The task: Scan the entries below for the word "reflexivity" and copy every line where it turns up.

+ + + +

(** Witness for C10: with [toy no_fail true] all five steps succeed and
    [State.Set] reports a conversion error. *)
Lemma Create_state_set_failure_witness :
  resp_Diagnostics (fst (Create (toy no_fail true) (mkCreateRequest None None) empty_world)) =
    Append [] (StateDataSet (toy no_fail true)
      (created_model (toy no_fail true) 7 (list_byte_of_string "1f2e") (list_byte_of_string "3c4d")
         (list_byte_of_string "pk") (list_byte_of_string "0801") 26)) /\
  HasError (resp_Diagnostics (fst (Create (toy no_fail true) (mkCreateRequest None None) empty_world)))
    = true /\
  resp_State (fst (Create (toy no_fail true) (mkCreateRequest None None) empty_world)) = None /\
  snd (Create (toy no_fail true) (mkCreateRequest None None) empty_world) = None.
Proof.
  apply (Create_state_set_failure (toy no_fail true) (mkCreateRequest None None) empty_world
           7 (list_byte_of_string "1f2e") 11 (list_byte_of_string "3c4d")
           (list_byte_of_string "pk") 13 (list_byte_of_string "0801") 26);
    reflexivity.
Defined.

(** ** Further properties of the resource *)

Lemma model_field_is_Some (k : string) (m : secretsDataSourceModel) :
  is_Some (model_field k m) <-> k ∈ secretsDataSourceModel_tags.
Proof.
  unfold model_field, secretsDataSourceModel_tags.
  rewrite !elem_of_cons, elem_of_nil.
  repeat match goal with
         | |- context [String.eqb k ?t] => destruct (String.eqb_spec k t) as [-> | ?]
         end; simpl;
    (split; [intros [? H]; try discriminate; tauto | intros H; try (eexists; reflexivity)]);
    intuition congruence.
Qed.

Lemma secretsSchema_dom :
  dom (Attributes secretsSchema) = (list_to_set secretsDataSourceModel_tags : gset string).
Proof. apply (bool_decide_unpack _). vm_compute. reflexivity. Qed.

Lemma secretsSchema_lookup_tag (k : string) :
  is_Some (Attributes secretsSchema !! k) <-> k ∈ secretsDataSourceModel_tags.
Proof.
  rewrite <- elem_of_dom, secretsSchema_dom, elem_of_list_to_set. reflexivity.
Qed.

(** The schema's attribute names are exactly the [tfsdk] tags of the
    model [Create] hands to [State.Set]: every attribute is backed by a
    field and every field by an attribute. *)
Theorem schema_matches_model_tags (m : secretsDataSourceModel) (k : string) :
  is_Some (Attributes secretsSchema !! k) <-> is_Some (model_field k m).
Proof. rewrite secretsSchema_lookup_tag, model_field_is_Some. reflexivity. Qed.

(** After a successful [Create] every attribute of the schema, read
    through the model's [tfsdk] tags, holds a known string value: none is
    left null or unknown. *)
Theorem Create_success_all_attributes_known (C : Collaborators) (req : CreateRequest)
    (w : World)
  (Hsucc : HasError (resp_Diagnostics (fst (Create C req w))) = false) :
  exists m, resp_State (fst (Create C req w)) = Some m /\
    forall k a, Attributes secretsSchema !! k = Some a ->
      exists s, model_field k m = Some (StringValue s).
Proof.
  run_create; rewrite ?HasError_AddError, ?HasError_Append in *; simpl in *;
    rewrite ?orb_true_r in *; try congruence;
    try (match goal with
         | H : HasError ?x = true, H' : context [HasError ?x] |- _ => rewrite H in H'
         end; rewrite orb_true_r in *; congruence).
  all: eexists; split; [reflexivity |];
    intros k a Hk;
    assert (Hin : k ∈ secretsDataSourceModel_tags)
      by (apply secretsSchema_lookup_tag; eexists; exact Hk);
    unfold secretsDataSourceModel_tags in Hin;
    rewrite !elem_of_cons, elem_of_nil in Hin;
    repeat destruct Hin as [-> | Hin]; try contradiction; eexists; reflexivity.
Qed.

(** [Create] keeps the diagnostics it is given as a prefix (it only
    appends) and writes no log line. *)
Theorem Create_appends_diagnostics_no_log (C : Collaborators) (req : CreateRequest)
    (w : World) :
  (exists d, resp_Diagnostics (fst (Create C req w)) = resp_Diagnostics w ++ d) /\
  logs (fst (Create C req w)) = logs w.
Proof.
  run_create;
    (split; [first [apply Append_prefix | unfold AddError; apply Append_prefix] | reflexivity]).
Qed.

+ + + +

Problem solution:
    reflexivity.
    (split; [intros [? H]; try discriminate; tauto | intros H; try (eexists; reflexivity)]);
Proof. apply (bool_decide_unpack _). vm_compute. reflexivity. Qed.
  rewrite <- elem_of_dom, secretsSchema_dom, elem_of_list_to_set. reflexivity.
Proof. rewrite secretsSchema_lookup_tag, model_field_is_Some. reflexivity. Qed.
  all: eexists; split; [reflexivity |];
    repeat destruct Hin as [-> | Hin]; try contradiction; eexists; reflexivity.
    (split; [first [apply Append_prefix | unfold AddError; apply Append_prefix] | reflexivity]).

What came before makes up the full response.